Sejda - Free online PDF editor.
Supercook - Have ingredients but no idea what to make? Put them in here and it'll give you recipe ideas.
Still Tasty - Trying the above but unsure about whether that sauce in the fridge is still edible? Check here first.
Archive.ph - Paywall bypass. Like 12ft below but appears to work far better and across more sites in my testing. I'd recommend trying this one first as I had more success with it.
12ft – Hate paywalls? Try this site out.
Where Is This - Want to know where a picture was taken, this site can help.
TOS/DR - Terms of service, didn't read. Gives you a summary of terms of service plus gives each site a privacy rating.
OneLook - Reverse dictionary for when you know the description of the word but can't for the life of you remember the actual word.
My Abandonware - Brilliant site for free, legal games. Has games from 1978 up to present day across pc and console. You'll be surprised by some of the games on there, some absolute gems.
Project Gutenberg – Always ends up on these type of lists and for very good reason. All works that are copyright free in one place.
Ninite – New PC? Install all of your programs in one go with no bloat or unnecessary crap.
PatchMyPC - Alternative to ninite with over 300 app options to keep upto date. Free for home users.
Unchecky – Tired of software trying to install additional unwanted programs? This will stop it completely by unchecking the necessary boxes when you install.
Sci-Hub – Research papers galore! Check here before shelling out money. And if it’s not here, try the next link in our list.
LibGen – Lots of free PDFs relate primarily to the sciences.
Zotero – A free and easy to use program to collect, organize, cite and share research.
Car Complaints – Buying a used car? Check out what other owners of the same model have to say about it first.
CamelCamelCamel – Check the historical prices of items on Amazon and set alerts for when prices drop.
Have I Been Pawned – Still the king when it comes to checking if your online accounts have been released in a data breach. Also able to sign up for email alerts if you’ve ever a victim of a breach.
I Have No TV - A collection of documentaries for you to while away the time. Completely free.
Radio Garden – Think Google Earth but wherever you zoom, you get the radio station of that place.
Just The Recipe – Paste in the url and get just the recipe as a result. No life story or adverts.
Tineye – An Amazing reverse image search tool.

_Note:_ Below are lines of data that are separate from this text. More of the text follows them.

Lemma eventEq_trans (e1 e2 e3 : DrawEvent) : eventEq e1 e2 → eventEq e2 e3 → eventEq e1 e3.
Proof.
  intros [H1 P1] [H2 P2]. split; [congruence|]. unfold pointsEq in *.
  revert P2. generalize (points e3). induction P1 as [|p q ps qs Hpq _ IH]; intros rs P2.
  - inversion P2. constructor.
  - inversion P2 as [|? r ? rs' Hqr Hrest]; subst. constructor; [|by apply IH].
    destruct Hpq, Hqr. split; etrans; eauto.
Qed.

Lemma eventEq_id (e1 e2 : DrawEvent) : eventEq e1 e2 → id e1 = id e2.
Proof. intros [H _]. by injection H. Qed.

Lemma shift_pointsEq (ps qs : list Point) (dx dy dx' dy' : number) :
  pointsEq ps qs → (dx == dx')%Q → (dy == dy')%Q →
  pointsEq ((λ p, mkPoint (x p + dx)%Q (y p + dy)%Q) <$> ps)
           ((λ p, mkPoint (x p + dx')%Q (y p + dy')%Q) <$> qs).
Proof.
  intros Hpq Hx Hy. unfold pointsEq in *.
  induction Hpq as [|p q ps qs [Hp1 Hp2] _ IH]; simpl; constructor; [|done].
  split; simpl; lra.
Qed.

Lemma translateSelected_eventEq (sel : gset string) (dx dy dx' dy' : number)
    (l l' : list DrawEvent) :
  Forall2 eventEq l l' → (dx == dx')%Q → (dy == dy')%Q →
  Forall2 eventEq (Pointer.translateSelected sel dx dy l)
                  (Pointer.translateSelected sel dx' dy' l').
Proof.
  intros Hll Hx Hy. unfold Pointer.translateSelected.
  induction Hll as [|e e' l l' He _ IH]; simpl; constructor; [|done].
  rewrite (eventEq_id _ _ He). destruct (bool_decide _); [|done].
  destruct He as [Hrest Hpts]. split.
  - unfold withPoints in *. simpl. injection Hrest as -> -> -> -> -> -> -> -> -> -> -> -> ->.
    reflexivity.
  - simpl. by apply shift_pointsEq.
Qed.

Lemma translateSelected_compose (sel : gset string) (dx1 dy1 dx2 dy2 : number)
    (l : list DrawEvent) :
  Forall2 eventEq
    (Pointer.translateSelected sel dx2 dy2 (Pointer.translateSelected sel dx1 dy1 l))
    (Pointer.translateSelected sel (dx1 + dx2) (dy1 + dy2) l).
Proof.
  unfold Pointer.translateSelected. induction l as [|el l IH]; simpl; constructor; [|done].
  destruct (bool_decide (id el ∈ sel)) eqn:Hsel; simpl; rewrite Hsel; [|apply eventEq_refl].
  split; [done|]. simpl. unfold pointsEq.
  induction (points el) as [|p ps IHp]; simpl; constructor; [|done].
  split; simpl; ring.
Qed.

Lemma translateSelected_ids (sel : gset string) (dx dy : number) (l : list DrawEvent) :
  id <$> Pointer.translateSelected sel dx dy l = id <$> l.
Proof.
  unfold Pointer.translateSelected. rewrite <- list_fmap_compose.
  apply list_fmap_ext. intros i el _. simpl. by destruct (bool_decide _).
Qed.

Lemma Forall2_eventEq_trans (l1 l2 l3 : list DrawEvent) :
  Forall2 eventEq l1 l2 → Forall2 eventEq l2 l3 → Forall2 eventEq l1 l3.
Proof.
  intros H12. revert l3. induction H12 as [|a b l1 l2 Hab _ IH]; intros l3 H23.
  - inversion H23. constructor.
  - inversion H23; subst. constructor; [by eapply eventEq_trans | by apply IH].
Qed.

Lemma Forall2_eventEq_ids (l1 l2 : list DrawEvent) :
  Forall2 eventEq l1 l2 → id <$> l1 = id <$> l2.
Proof.
  induction 1 as [|a b l1 l2 Hab _ IH]; [done|].
  rewrite !fmap_cons. by rewrite (eventEq_id _ _ Hab), IH.
Qed.

Lemma moves_dragging (es : list MouseEvent) :
  ∀ (ed : Editor) (start : Point),
  opt_tool options = lasso →
  isPanning (board ed) = false → isDragging (board ed) = true →
  dragStart (board ed) = Some start →
  ∃ ed' (pos : Point),
    moves es ed = Some (ed', []) ∧
    pos = List.last ((λ e, getMousePos (ev_clientX e) (ev_clientY e) (board ed)) <$> es)
                    start ∧
    Forall2 eventEq (elements (board ed'))
      (Pointer.translateSelected (selectedElementIds (board ed))
         (x pos - x start) (y pos - y start) (elements (board ed))) ∧
    board ed' = setDragStart (Some pos) (setElements (λ _, elements (board ed')) (board ed)).
Proof.
  induction es as [|e es IH]; intros ed start Htool Hpan Hdrag Hstart.
  - exists ed, start. split; [done|]. split; [done|]. split.
    + eapply Forall2_eventEq_trans; [|apply translateSelected_eventEq;
        [apply Forall2_same_length_lookup_2; [done|]; intros i a b Ha Hb;
         rewrite Ha in Hb; injection Hb as <-; apply eventEq_refl
        | instantiate (1 := 0%Q); ring | instantiate (1 := 0%Q); ring]].
      unfold Pointer.translateSelected.
      induction (elements (board ed)) as [|el l IHl]; simpl; constructor; [|done].
      destruct (bool_decide _); [|apply eventEq_refl].
      split; [done|]. simpl. unfold pointsEq.
      induction (points el) as [|p ps IHp]; simpl; constructor; [|done].
      split; simpl; ring.
    + rewrite <- Hstart. by destruct (board ed).
  - cbn [Pointer.moves].
    set (point := getMousePos (ev_clientX e) (ev_clientY e) (board ed)).
    set (ed1 := withBoard (λ w, setDragStart (Some point)
                                  (setElements
                                     (Pointer.translateSelected (selectedElementIds w)
                                        (x point - x start) (y point - y start)) w))
                  (setLastMousePos point ed)).
    assert (handleMouseMove e ed = Some (ed1, [])) as ->.
    { unfold Pointer.handleMouseMove, Pointer.handleMouseMove_hover.
      rewrite Hpan, Htool, Hdrag, Hstart. reflexivity. }
    destruct (IH ed1 point) as (ed' & pos & -> & Hpos & Hel & Hb); [done..|].
    simpl in Hpos, Hel, Hb.
    exists ed', pos. split; [done|]. split.
    { rewrite Hpos, fmap_cons, last_cons_default. reflexivity. }
    split.
    + eapply Forall2_eventEq_trans; [exact Hel|].
      eapply Forall2_eventEq_trans; [apply translateSelected_compose|].
      apply translateSelected_eventEq; [|ring..].
      apply Forall2_same_length_lookup_2; [done|]. intros i a b Ha Hb'.
      rewrite Ha in Hb'. injection Hb' as <-. apply eventEq_refl.
    + rewrite Hb. by destruct (board ed).
Qed.

Lemma movedBy_compose (dx1 dy1 dx2 dy2 dx dy : number) (a b c : DrawEvent) :
  movedBy dx1 dy1 a b → movedBy dx2 dy2 b c →
  (dx == dx1 + dx2)%Q → (dy == dy1 + dy2)%Q →
  movedBy dx dy a c.
Proof.
  intros [Hab Pab] [Hbc Pbc] Hx Hy. split; [congruence|].
  revert Pbc. generalize (points c).
  induction Pab as [|p q ps qs [Hp1 Hp2] _ IH]; intros rs Pbc.
  - inversion Pbc. constructor.
  - inversion Pbc as [|? r ? rs' [Hq1 Hq2] Hrest]; subst.
    constructor; [split; lra | by apply IH].
Qed.

Lemma draggedBy_compose (sel : gset string) (dx1 dy1 dx2 dy2 dx dy : number)
    (a b c : DrawEvent) :
  draggedBy sel dx1 dy1 a b → draggedBy sel dx2 dy2 b c →
  (dx == dx1 + dx2)%Q → (dy == dy1 + dy2)%Q →
  draggedBy sel dx dy a c.
Proof.
  unfold draggedBy. intros Hab Hbc Hx Hy.
  destruct (bool_decide (id a ∈ sel)) eqn:Ha.
  - assert (id b = id a) as Hid by (destruct Hab as [H _]; by injection H).
    rewrite Hid, Ha in Hbc. by eapply movedBy_compose.
  - subst b. rewrite Ha in Hbc. done.
Qed.

Lemma draggedBy_zero (sel : gset string) (dx dy : number) (el : DrawEvent) :
  (dx == 0)%Q → (dy == 0)%Q → draggedBy sel dx dy el el.
Proof.
  intros Hx Hy. unfold draggedBy. destruct (bool_decide _); [|done].
  split; [done|]. induction (points el); constructor; [split; lra | done].
Qed.
(** * pixelui: the imgui-to-Pixel frame translator and input forwarder

    A shallow embedding of [ui.go] and [input.go].  Go's [float64] is
    Rocq's primitive binary64 [float], each operation rounded on its own
    (no fused multiply-add, as on amd64); Go's fixed-width integers are
    [Z] with the wrap-around written out; a panic is [None] in the option
    monad. *)

From Stdlib Require Import ZArith Lia Floats Bool.
From stdpp Require Import base option list gmap.

Local Open Scope Z_scope.

(** ** Go's fixed-width integers *)

Module GoInt.

(** [uint8(z)], [uint16(z)], [uint32(z)], [uintptr(z)]: keep the low bits. *)
Definition uint8 (z : Z) : Z := z mod 2 ^ 8.
Definition uint16 (z : Z) : Z := z mod 2 ^ 16.
Definition uint32 (z : Z) : Z := z mod 2 ^ 32.
Definition uintptr (z : Z) : Z := z mod 2 ^ 64.

(** [int] is 64 bits wide on the platforms cgo's imgui binding runs on;
    [int32] is the representation of [imgui.Key]. *)
Definition int (z : Z) : Z := (z + 2 ^ 63) mod 2 ^ 64 - 2 ^ 63.
Definition int32 (z : Z) : Z := (z + 2 ^ 31) mod 2 ^ 32 - 2 ^ 31.

Definition is_uint8 (z : Z) : Prop := 0 <= z < 2 ^ 8.
Definition is_uint32 (z : Z) : Prop := 0 <= z < 2 ^ 32.
Definition is_int (z : Z) : Prop := - 2 ^ 63 <= z < 2 ^ 63.

End GoInt.

(** ** image/color *)

Module Color.

(** [color.RGBA]: four [uint8] channels. *)
Record RGBA : Type := mkRGBA { R : Z; G : Z; B : Z; A : Z }.

(** [func (c RGBA) RGBA() (r, g, b, a uint32)]: each channel widened to
    16 bits by [r |= r << 8]. *)
Definition widen (c : Z) : Z := Z.lor c (Z.shiftl c 8).

End Color.

(** ** Go's [math] package *)

Module Math.

Local Open Scope float_scope.

(** [Signbit(x)] on a zero: is it the negative zero. *)
Definition is_neg_zero (x : float) : bool :=
  match classify x with NZero => true | _ => false end.

(** [math.Min]: [-Inf] wins, then [NaN], then [-0] over [+0], then [<]. *)
Definition Min (x y : float) : float :=
  if PrimFloat.eqb x neg_infinity || PrimFloat.eqb y neg_infinity then neg_infinity
  else if is_nan x || is_nan y then nan
  else if PrimFloat.eqb x 0 && PrimFloat.eqb x y then
    (if is_neg_zero x then x else y)
  else if PrimFloat.ltb x y then x else y.

(** [math.Max]: [+Inf] wins, then [NaN], then [+0] over [-0], then [>]. *)
Definition Max (x y : float) : float :=
  if PrimFloat.eqb x infinity || PrimFloat.eqb y infinity then infinity
  else if is_nan x || is_nan y then nan
  else if PrimFloat.eqb x 0 && PrimFloat.eqb x y then
    (if is_neg_zero x then y else x)
  else if PrimFloat.ltb y x then x else y.

End Math.

(** ** The Pixel engine (github.com/gopxl/pixel/v2)

    The geometry, colour, input and triangle-buffer operations that
    [ui.go] and [input.go] call, as the engine defines them. *)

Module Vec.

Local Open Scope float_scope.

(** [pixel.Vec]. *)
Record t : Type := V { X : float; Y : float }.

My 90s TV – Simulates 90’s TV using YouTube videos. Also has My80sTV, My70sTV, My60sTV and for the younger ones out there, My00sTV. Lose yourself in nostalgia.
Foto Forensics – Free image analysis tools.

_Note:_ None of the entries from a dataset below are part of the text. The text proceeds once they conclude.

(** Claim C6, amended.  [New] does not depend on the order in which the map
    hands the names out: it sorts them.  Its error is the first one in the
    order of its three loops, each of which runs over all the sorted names
    before the next one starts.  An error of the first loop is the one of the
    first name whose definition fails a check (nil, no function, more than two
    results, a second result that is no error), the names before it being well
    defined.  An error of the second loop comes only when every name is well
    defined; it is the one of the first name whose parameters fail a check,
    and within that name the one of the first field that fails, be it for
    naming no component or for its type: the fields before it pass both
    checks, whatever the fields after it are.  An error of the third loop
    comes only when every name passed the first two, and is the cycle found
    from the first name that has one. *)
Theorem New_first_error_by_loops h (comps : Components World) order1 order2 :
  order1 ≡ₚ order2 →
  New h comps order1 = New h comps order2 ∧
  ∃ names, names = merge_sort string_le order1 ∧ Sorted string_le names ∧ names ≡ₚ order1 ∧
    ∀ e, New h comps order1 = Fail e →
      (∃ pre n post, names = pre ++ n :: post ∧
         Forall (well_defined comps) pre ∧ definition_error comps n e) ∨
      (Forall (well_defined comps) names ∧
       ∃ pre n post, names = pre ++ n :: post ∧
         Forall (dependencies_ok comps names) pre ∧ dependency_error comps names n e) ∨
      (Forall (well_defined comps) names ∧ Forall (dependencies_ok comps names) names ∧
       ∃ h1 a h2 pre n post cycle, populate comps names h ∅ = Ok (h1, a) ∧
         resolve names h1 a = Ok h2 ∧ names = pre ++ n :: post ∧
         check_cycles (S (size a)) pre h2 a = Ok tt ∧
         detectCycles (S (size a)) h2 a (a !! n) [n] = Ok (Some cycle) ∧
         e = ComponentDefinitionError (default "" (head cycle)) (cycle_message cycle)).
Proof.
  intros Hp. split; [unfold New; by rewrite (sort_order _ _ Hp)|].
  exists (merge_sort string_le order1).
  split_and!; [done|apply Sorted_merge_sort; apply _|apply merge_sort_Permutation|].
  set (names := merge_sort string_le order1).
  intros e. unfold New. fold names.
  intros [H|([h1 a] & Hpop & H)]%outcome_bind_fail.
  { left. apply populate_fail in H as (pre & n & post & ? & Hpre & Hn).
    exists pre, n, post. split_and!; [done| |by apply define_fail].
    eapply Forall_impl; [exact Hpre|]. intros n' [c Hc]. by eapply define_well_defined. }
  right.
  destruct (New_loops _ _ _ _ _ Hpop) as (Hal & Hinj & _ & Hdom & Hb & Hsh & Hin & Hdef).
  assert (Forall (well_defined comps) names) as Hwd.
  { apply Forall_forall. intros n [c Hc]%Hin. eapply define_well_defined. by eapply Hdef. }
  apply outcome_bind_fail in H as [H|(h2 & Hres & H)].
  { left. split; [done|].
    apply resolve_fail in H as (pre & n & post & h' & ? & Hpre & Hn).
    destruct (resolve_ok comps names pre h1 a h') as [Hok Hb']; try done.
    exists pre, n, post. split_and!; [done|done|]. by eapply resolve_one_fail. }
  right. split; [done|].
  destruct (resolve_ok comps names names h1 a h2) as [Hok _]; try done.
  split; [done|].
  apply outcome_bind_fail in H as [H|([] & _ & H)]; [|done].
  apply check_cycles_fail in H as (pre & n & post & cycle & ? & ? & ? & ?).
  exists h1, a, h2, pre, n, post, cycle. done.
Qed.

Old Games Download – A repository of games from the 90’s and early 2000’s. Get your fix of nostalgia here.
Online OCR – Convert pictures of text into actual text and output it in the format you need.

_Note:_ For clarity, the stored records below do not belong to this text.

(** * Climate dashboard (App.py): filters, indicators, tabs

    A shallow embedding of the data pipeline of [App.py].  The script is a
    single pass: three tables come out of [load_climate_data], the sidebar
    gives a year range and a region selection, the tables are masked, and
    every widget is computed from the masked (or, for a few, the unmasked)
    tables.

    Modelling choices.
    - A DataFrame is the list of its rows, in row order; a boolean mask
      [df[mask]] is [filter].
    - Years are [Z]; Python's [//] on integers is floor division, as is
      [Z.div] for a positive divisor.
    - Float columns hold exact rationals ([Q]): rounding of binary64 is not
      modelled.  A cell that pandas fills with NaN is [None].
    - Python exceptions are explicit: a computation returns [Ok v] or
      [Raised e].
    - Plotting, streamlit layout and number formatting are left out: a
      widget is the data handed to it.
    - The random draws of [load_climate_data] are a parameter: every
      statement about the generated tables holds for all draws. *)

From Stdlib Require Import ZArith QArith Qreals Rbase Rbasic_fun R_sqrt.
From Stdlib Require Import Lia Lra Psatz.
From stdpp Require Import base decidable option list list_numbers strings sorting.

Local Open Scope Z_scope.

(** ** Tables *)

Module Temp.
Record row := { Year : Z; Temperature_Anomaly : Q; Region : string }.
End Temp.

Module CO2.
Record row := { Year : Z; CO2_ppm : Q }.
End CO2.

Module Sea.
Record row := { Year : Z; Sea_Level_mm : Q }.
End Sea.

(** The sidebar: [year_range] is the slider's pair, [selected_regions] the
    multiselect's list. *)
Record controls := {
  year_range : Z * Z;
  selected_regions : list string
}.

(** ** Exceptions *)

Inductive exn := IndexError | NameError.

Inductive outcome (A : Type) :=
| Ok (a : A)
| Raised (e : exn).
Arguments Ok {A} a.
Arguments Raised {A} e.

#[global] Instance outcome_ret : MRet outcome := λ A a, Ok a.

#[global] Instance outcome_bind : MBind outcome := λ A B k m,
  match m with
  | Ok a => k a
  | Raised e => Raised e
  end.

#[global] Instance outcome_fmap : FMap outcome := λ A B f m,
  match m with
  | Ok a => Ok (f a)
  | Raised e => Raised e
  end.

(** [s.iloc[i]]: position [i], counted from the end when [i] is negative;
    out of bounds raises IndexError.  Python's list indexing behaves alike. *)
Definition iloc {A} (s : list A) (i : Z) : outcome A :=
  let n := Z.of_nat (length s) in
  let j := if decide (i < 0) then n + i else i in
  if decide (0 ≤ j < n) then
    match s !! Z.to_nat j with
    | Some a => Ok a
    | None => Raised IndexError
    end
  else Raised IndexError.

(** ** Filter data based on selections (lines 98-110) *)

Definition filtered_temp (temp_data : list Temp.row) (c : controls)
  : list Temp.row :=
  filter (λ r, (year_range c).1 ≤ Temp.Year r
               ∧ Temp.Year r ≤ (year_range c).2
               ∧ Temp.Region r ∈ selected_regions c) temp_data.

Definition filtered_co2 (co2_data : list CO2.row) (c : controls)
  : list CO2.row :=
  filter (λ r, (year_range c).1 ≤ CO2.Year r
               ∧ CO2.Year r ≤ (year_range c).2) co2_data.

Definition filtered_sea (sea_data : list Sea.row) (c : controls)
  : list Sea.row :=
  filter (λ r, (year_range c).1 ≤ Sea.Year r
               ∧ Sea.Year r ≤ (year_range c).2) sea_data.

(** Line 118: the Global rows are masked out of the unfiltered table. *)
Definition global_temp_data (temp_data : list Temp.row) (c : controls)
  : list Temp.row :=
  filter (λ r, (year_range c).1 ≤ Temp.Year r
               ∧ Temp.Year r ≤ (year_range c).2
               ∧ Temp.Region r = "Global"%string) temp_data.

(** ** Widgets *)

Inductive delta :=
| Change (d : Q)
| ChangeSince (d : Q) (since : Z)
| Note (s : string).

(** [st.metric(label, value, delta)]; the N/A variant carries the hint shown
    in place of the delta. *)
Inductive metric :=
| Metric (label : string) (value : Q) (d : delta)
| MetricNA (label : string) (hint : string).

(** ** Key Metrics Row (lines 112-182) *)

(** [col1] binds [latest_temp] and [first_temp] only in its first branch;
    [col4] reads them later.  The environment is passed on explicitly. *)
Definition col1 (global_temp_data : list Temp.row) (c : controls)
  : outcome (metric * option (Q * Q)) :=
  if decide (0 < length global_temp_data)%nat then
    latest_temp ← iloc (Temp.Temperature_Anomaly <$> global_temp_data) (-1);
    first_temp ← iloc (Temp.Temperature_Anomaly <$> global_temp_data) 0;
    mret (Metric "Global Temp Anomaly" latest_temp
            (ChangeSince (latest_temp - first_temp) (year_range c).1),
          Some (latest_temp, first_temp))
  else
    mret (MetricNA "Global Temp Anomaly" "Select 'Global' region", None).

Definition col2 (filtered_co2 : list CO2.row) : outcome metric :=
  if decide (0 < length filtered_co2)%nat then
    latest_co2 ← iloc (CO2.CO2_ppm <$> filtered_co2) (-1);
    first_co2 ← iloc (CO2.CO2_ppm <$> filtered_co2) 0;
    mret (Metric "CO2 Levels" latest_co2 (Change (latest_co2 - first_co2)))
  else
    mret (MetricNA "CO2 Levels" "Data starts from 1958").

Definition col3 (filtered_sea : list Sea.row) : outcome metric :=
  if decide (0 < length filtered_sea)%nat then
    latest_sea ← iloc (Sea.Sea_Level_mm <$> filtered_sea) (-1);
    mret (Metric "Sea Level Rise" latest_sea (ChangeSince latest_sea 1993))
  else
    mret (MetricNA "Sea Level Rise" "Data starts from 1993").

Definition avg_increase (latest_temp first_temp : Q) (count : nat) : Q :=
  ((latest_temp - first_temp) / inject_Z (Z.of_nat count) * 10)%Q.

Definition col4 (global_temp_data : list Temp.row) (env : option (Q * Q))
  : outcome metric :=
  if decide (0 < length global_temp_data)%nat then
    match env with
    | Some (latest_temp, first_temp) =>
        let a := avg_increase latest_temp first_temp (length global_temp_data) in
        mret (Metric "Warming Rate" a
                (Note (if Qlt_le_dec 0.15 a then "Accelerating" else "Stable")))
    | None => Raised NameError
    end
  else
    mret (MetricNA "Warming Rate" "Select 'Global' region").

Record indicators := {
  temp_metric : metric;
  co2_metric : metric;
  sea_metric : metric;
  rate_metric : metric
}.

(** ** Tab 1: decade comparison (lines 212-220) *)

Definition Decade (r : Temp.row) : Z := (Temp.Year r `div` 10) * 10.

Definition sum (x : list Q) : Q := foldr Qplus 0%Q x.

(** [Series.mean()]: NaN on an empty series. *)
Definition mean (x : list Q) : option Q :=
  match x with
  | [] => None
  | _ => Some (sum x / inject_Z (Z.of_nat (length x)))%Q
  end.

(** [df.groupby(key)]: one group per distinct key, groups in increasing key
    order, rows of a group in their original order. *)
Definition group_keys (ks : list Z) : list Z :=
  merge_sort Z.le (remove_dups ks).

Definition groupby {A} (key : A → Z) (df : list A) : list (Z * list A) :=
  (λ k, (k, filter (λ r, key r = k) df)) <$> group_keys (key <$> df).

Definition decade_summary (decade_avg : list Temp.row) : list (Z * option Q) :=
  (λ g, (g.1, mean (Temp.Temperature_Anomaly <$> g.2)))
    <$> groupby Decade decade_avg.

Record tab1_charts := {
  fig_temp : list Temp.row;
  decade_region : string;
  fig_decade : list (Z * option Q);
  fig_regional : option (list Temp.row)
}.

Inductive tab1_view :=
| Tab1 (charts : tab1_charts)
| Tab1Warning (msg : string).

Definition tab1 (filtered_temp : list Temp.row) (c : controls)
  : outcome tab1_view :=
  if decide (0 < length filtered_temp)%nat then
    region ←
      (if decide ("Global"%string ∈ Temp.Region <$> filtered_temp)
       then mret "Global"%string
       else iloc (Temp.Region <$> filtered_temp) 0);
    let decade_avg := filter (λ r, Temp.Region r = region) filtered_temp in
    let latest_year_data :=
      filter (λ r, Temp.Year r = (year_range c).2) filtered_temp in
    mret (Tab1 {|
      fig_temp := filtered_temp;
      decade_region := region;
      fig_decade := decade_summary decade_avg;
      fig_regional :=
        if decide (0 < length latest_year_data)%nat
        then Some latest_year_data else None |})
  else
    mret (Tab1Warning
      "⚠️ Please select at least one region from the sidebar to view temperature data.").

(** ** Tab 2: CO2 growth rate (lines 280-281) *)

Fixpoint diff_from (prev : Q) (x : list Q) : list (option Q) :=
  match x with
  | [] => []
  | v :: rest => Some (v - prev)%Q :: diff_from v rest
  end.

(** [Series.diff()]: the result keeps the index of its input; the first cell
    is NaN, every later cell is the value minus the one before it. *)
Definition diff (x : list Q) : list (option Q) :=
  match x with
  | [] => []
  | v :: rest => None :: diff_from v rest
  end.

Record growth_row := {
  growth_Year : Z;
  growth_CO2_ppm : Q;
  Growth_Rate : option Q
}.

Definition co2_growth (filtered_co2 : list CO2.row) : list growth_row :=
  zip_with (λ r g, {| growth_Year := CO2.Year r;
                      growth_CO2_ppm := CO2.CO2_ppm r;
                      Growth_Rate := g |})
    filtered_co2 (diff (CO2.CO2_ppm <$> filtered_co2)).

Inductive tab2_view :=
| Tab2 (fig_co2 : list CO2.row) (fig_growth : list growth_row)
| Tab2Info (msg : string).

Definition tab2 (filtered_co2 : list CO2.row) : outcome tab2_view :=
  if decide (0 < length filtered_co2)%nat then
    mret (Tab2 filtered_co2 (co2_growth filtered_co2))
  else
    mret (Tab2Info
      "📌 CO2 data is only available from 1958 onwards (when measurements began at Mauna Loa Observatory). Please adjust the year range to include years from 1958 or later.").

(** ** Tab 3: future projection (lines 313-320) *)

(** [list(range(a, b))] *)
Definition range (a b : Z) : list Z := seqZ a (b - a).

(** The script fixes the rate to 3.3 and the horizon to 2100; both are
    parameters here, and [tab3] passes the script's constants. *)
Definition projection_years (last_year horizon : Z) : list Z :=
  range last_year horizon.

Definition projected_rise
    (last_rise : Q) (last_year : Z) (current_rate : Q) (years : list Z)
  : list Q :=
  (λ year, last_rise + inject_Z (year - last_year) * current_rate)%Q <$> years.

Definition projection_df
    (last_rise : Q) (last_year : Z) (current_rate : Q) (horizon : Z)
  : list (Z * Q) :=
  let years := projection_years last_year horizon in
  zip years (projected_rise last_rise last_year current_rate years).

Inductive tab3_view :=
| Tab3 (fig_sea : list Sea.row) (fig_projection : list (Z * Q))
       (rise_by_2100_m : Q)
| Tab3Info (msg : string).

Definition tab3 (filtered_sea : list Sea.row) (c : controls)
  : outcome tab3_view :=
  if decide (0 < length filtered_sea)%nat then
    last_rise ← iloc (Sea.Sea_Level_mm <$> filtered_sea) (-1);
    let df := projection_df last_rise (year_range c).2 3.3 2100 in
    final ← iloc df.*2 (-1);
    mret (Tab3 filtered_sea df (final / 1000)%Q)
  else
    mret (Tab3Info
      "📌 Sea level data is only available from 1993 onwards (satellite era). Please adjust the year range to include years from 1993 or later.").

(** ** Tab 4: correlation (lines 341-367) *)

Record merged_row := {
  merged_Year : Z;
  merged_Temperature_Anomaly : Q;
  merged_CO2_ppm : Q
}.

(** [pd.merge(left, right, on='Year', how='inner')]: every left row paired
    with every right row of the same year, in the order of the left rows. *)
Definition merged_data (temp_data : list Temp.row) (co2_data : list CO2.row)
  : list merged_row :=
  l ← filter (λ r, Temp.Region r = "Global"%string) temp_data;
  (λ r, {| merged_Year := Temp.Year l;
           merged_Temperature_Anomaly := Temp.Temperature_Anomaly l;
           merged_CO2_ppm := CO2.CO2_ppm r |})
    <$> filter (λ r, CO2.Year r = Temp.Year l) co2_data.

Definition demean (x : list Q) : list Q :=
  let m := (sum x / inject_Z (Z.of_nat (length x)))%Q in
  (λ v, v - m)%Q <$> x.

Definition dot (a b : list Q) : Q := sum (zip_with Qmult a b).

(** [a.corr(b)] (Pearson) for two columns of one frame: the sum of the
    products of the deviations from the two means, over the product of the
    roots of the two sums of squared deviations.  pandas raises nothing
    here: with fewer than two rows the result is NaN, and so is the quotient
    0/0 of a column without variance.  (In binary64 the mean of a constant
    column need not be exact, and the rounding residue can stand in for the
    zero; rounding is not modelled, and no statement below rests on the
    value for such a column.) *)
Definition corr (a b : list Q) : option R :=
  if decide (length a < 2)%nat then None
  else
    let da := demean a in
    let db := demean b in
    if Qeq_dec (dot da da) 0 then None
    else if Qeq_dec (dot db db) 0 then None
    else Some (Q2R (dot da db)
               / (sqrt (Q2R (dot da da)) * sqrt (Q2R (dot db db))))%R.

Record tab4_view := {
  fig_corr : list merged_row;
  correlation : option R
}.

Definition tab4 (temp_data : list Temp.row) (co2_data : list CO2.row)
  : outcome tab4_view :=
  let m := merged_data temp_data co2_data in
  mret {| fig_corr := m;
          correlation := corr (merged_Temperature_Anomaly <$> m)
                              (merged_CO2_ppm <$> m) |}.

(** ** Download section (lines 407-440) *)

(** A download button offers the rows as CSV under a file name built from a
    stem and the year range. *)
Inductive download (A : Type) :=
| DownloadButton (stem : string) (years : Z * Z) (csv : list A)
| DownloadInfo (msg : string).
Arguments DownloadButton {A} stem years csv.
Arguments DownloadInfo {A} msg.

Definition download_temp (filtered_temp : list Temp.row) (c : controls)
  : download Temp.row :=
  DownloadButton "temperature_data" (year_range c) filtered_temp.

Definition download_co2 (filtered_co2 : list CO2.row) (c : controls)
  : download CO2.row :=
  if decide (0 < length filtered_co2)%nat
  then DownloadButton "co2_data" (year_range c) filtered_co2
  else DownloadInfo "No CO2 data available for selected years".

Remove Background – An amazingly quick and accurate way to remove backgrounds from your pictures.
Twoseven – Allows you to sync videos from providers such as Netflix, Youtube, Disney+ etc and watch them with your friends. Ad free and also has the ability to do real time video and text chat.
Terms of Service, Didn’t Read – Get a quick summary of Terms of service plus a privacy rating.
Coolors – Struggling to get a good combination of colors? This site will generate color palettes for you.
This To That – Need to glue two things together? This’ll help.
Photopea – A free online alternative to Adobe Photoshop. Does everything in your browser.
BitWarden – Free open source password manager.
Just Beam It - Peer to peer file transfer. Drop the file in on one end, click create link and send to whoever. Leave your pc on that page while they download. Because of how it works there are no file limits. It's genuinely amazing. Best file transfer system I have ever used.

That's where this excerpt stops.